1. Cancellation due to weather
2. Cancellation due to mechanical
3. Removal from the flight due to FAA flight rules (i.e. too much time worked for the crew)

I know quite a few FA's (mostly for Comair), and they have gotten paid for cancellations. I know one who sat in a hotel paid for by Comair for 2 days while her JFK flights were cancelled during this last snowstorm.

That is one of the very few upsides of the job. The union makes sure they get paid the time they're scheduled.

The downside is of course that if they sit at the gate without the door closed, then they do not get paid flight time but instead only ground/per diem time. In contrast, once the door is closed and they leave the gate, they're getting flight hours. And that time counts against the FAA duty day (which is why so many crews go illegal in the winter).

Of course, if the crew calls in sick or gets sick or hurt in the midst of a trip, there is no pay for the flights not worked. But if HQ cancels, the crew will be paid.
Comair and United get paid.......as Sluggo already stated.......AA flight attendants don't get paid for cancellations due to weather, FAA duty day, mechanicals. The only time we get paid for a trip that cancels is if it it originates in the last 5 days of the month. Every once in awhile the company will throw us a bone and pay us for cancelling if there is a particularly bad storm.
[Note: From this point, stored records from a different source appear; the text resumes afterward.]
(** The count the loop starts from is added to what it counts. *)
Lemma loop_acc z fuel habitId (ds : gmap string (list string)) : ∀ streak cursor,
  getStreak_loop z fuel habitId ds streak cursor
  = (λ n, streak + n) <$> getStreak_loop z fuel habitId ds 0 cursor.
Proof.
  induction fuel as [|fuel IH]; intros streak cursor; [done|].
  cbn [getStreak_loop]. destruct (includes _ _).
  - rewrite (IH (streak + 1)), (IH (0 + 1)).
    destruct (getStreak_loop z fuel habitId ds 0 _); cbn; [f_equal; lia|done].
  - cbn. f_equal. lia.
Qed.

(** The loop reads the day records only through [includes]. *)
Lemma loop_ext z fuel habitId habitId' (ds ds' : gmap string (list string)) :
  (∀ key, includes habitId (ds !! key) = includes habitId' (ds' !! key)) →
  ∀ streak cursor,
    getStreak_loop z fuel habitId ds streak cursor
    = getStreak_loop z fuel habitId' ds' streak cursor.
Proof.
  intros E. induction fuel as [|fuel IH]; intros streak cursor; [done|].
  cbn [getStreak_loop]. rewrite E. now rewrite IH.
Qed.

Lemma includes_eq habitId habitId' (ds ds' : gmap string (list string)) key :
  (habitId ∈ dayRecord ds key ↔ habitId' ∈ dayRecord ds' key) →
  includes habitId (ds !! key) = includes habitId' (ds' !! key).
Proof.
  intros H. destruct (includes habitId' (ds' !! key)) eqn:E.
  - apply includes_true. apply H. now apply includes_true.
  - apply includes_false. intros C. apply H in C.
    now apply includes_false in E.
Qed.
(** A Whoosh whose highlighter fails on the document of [B.PDF]. *)
Definition torn_whoosh : Whoosh nat :=
  {| Query := string;
     parse := fun q => Ok q;
     search := fun snap _ _ =>
       Ok (length snap,
           map (fun d => mkHit d 1
                  (if String.eqb (filename d) "B.PDF"
                   then Raise (OtherException "bad fragment")
                   else Ok (content d))) snap);
     update_error := fun _ => None;
     merge_error := fun _ => None |}.

(** An installation in which two files are indexed, one with no content. *)
Definition searched_world : World nat :=
  mkWorld (fun d => if String.eqb d "whoosh_index"
                    then Some [mkDocument "books/a.pdf" "a.pdf" "dog run";
                               mkDocument "books/B.PDF" "B.PDF" EmptyString]
                    else None)
          None [] [] true.

(** An installation whose index holds a file that has left the books
    directory. *)
Definition stale_world : World nat :=
  mkWorld (fun d => if String.eqb d "whoosh_index"
                    then Some [mkDocument "books/gone.pdf" "gone.pdf" "old text"]
                    else None)
          None [] [] true.

(** An installation in which a writer session is still open. *)
Definition busy_world : World nat :=
  mkWorld (fun _ => None) (Some (mkWriter "whoosh_index" [])) [] [] true.

(** * Properties *)

(** ** Lists and strings *)




Lemma split_by_cons (is_sep : ascii -> bool) (s : string) :
  exists piece pieces, split_by is_sep s = piece :: pieces.
Proof.
  induction s as [|c s [piece [pieces IH]]]; simpl.
  - eauto.
  - destruct (is_sep c); [eauto|]. rewrite IH. eauto.
Qed.




(** ** The normalizer *)

Section Normalizer.

Context {nltk : Nltk} {python : Python}.

(** The term of one token: the body of the loop of [normalize_text]. *)
Lemma normalize_loop_map (tokens normalized_tokens : list string) :
  normalize_loop tokens normalized_tokens =
  normalized_tokens ++ map (fun token => lemmatize (stem (lower token))) tokens.
Proof.
  revert normalized_tokens.
  induction tokens as [|token rest IH]; intros acc; simpl.
  - now rewrite app_nil_r.
  - rewrite IH, <- app_assoc. reflexivity.
Qed.

(** The terms are the tokens, each through the body of the loop. *)
Lemma normalize_tokens_map (text : string) :
  normalize_tokens text =
  map (fun token => lemmatize (stem (lower token))) (word_tokenize text).
Proof.
  unfold normalize_tokens. now rewrite normalize_loop_map.
Qed.




End Normalizer.

(** ** One run of [index_pdfs] *)

Section Indexing.

Context {Score : Type} {nltk : Nltk} {python : Python} {pypdf : PyPdf}
        {whoosh : Whoosh Score}.

(** The body of the loop never raises: it stages the document or counts the
    file as skipped or failed, and says so. *)
Lemma index_file_run books_dir total_files i fname c store ix docs said res b :
  index_file books_dir total_files i fname c
    (mkWorld store (Some (mkWriter ix docs)) said res b)
  = (Ok (count_file books_dir fname c),
     mkWorld store (Some (mkWriter ix (stage_file books_dir fname docs)))
             (said ++ file_log books_dir total_files i fname) res b).
Proof.
  unfold index_file, count_file, stage_file, file_log, outcome,
    extracted_text_of, try_except, bind, lift, status_callback, modify, ret.
  simpl.
  destruct (PdfReader (path_join books_dir fname)) as [pages|e]; simpl;
    [|now rewrite <- app_assoc].
  destruct (extract_pages pages EmptyString) as [text|e]; simpl;
    [|now rewrite <- app_assoc].
  destruct (nonempty text); simpl; [|now rewrite <- app_assoc].
  unfold update_document, bind, get, raise, modify. simpl.
  destruct (update_error _) as [e|]; simpl; [now rewrite <- app_assoc|].
  reflexivity.
Qed.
If we show up and cancel, we have to call crew tracking to get released. If we get to go home we get 3 hours flight time for report for duty. We are good for 14 hours intl (and I think 13 domestic...sluggo?) so many times they like to hold us at the airport for awhile to see if they could get another plane together or use us on something else.

If we sit in the gate area and field a million questions and listen to rants and abuse, we don't get paid. If we sit with passengers for over one hour on the plane we get paid about 12% of our hourly flight pay for sitting there. If it is :59 minutes (it has to be more than an hour) on the plane with people waiting we get nothing but call out pay (3 flight hours). 3 flight hours doesn't really cut it when your trip was worth 15-26 hours. As brp stated in a previous post (thanks BTW) that we showed up for work and through no fault of our own we cancelled and now have to be penalized. It is not easy to find a replacement trip in the middle of the month, or the end, and especially not worth equal time so if we cancel we are basically SOL. And if we cancel we already lost one valuable day we could have been working and get zilch for it. Other airlines have pay protection and I always found it kind of funny that AA doesn't. It's definitely a union issue that needs to be addressed.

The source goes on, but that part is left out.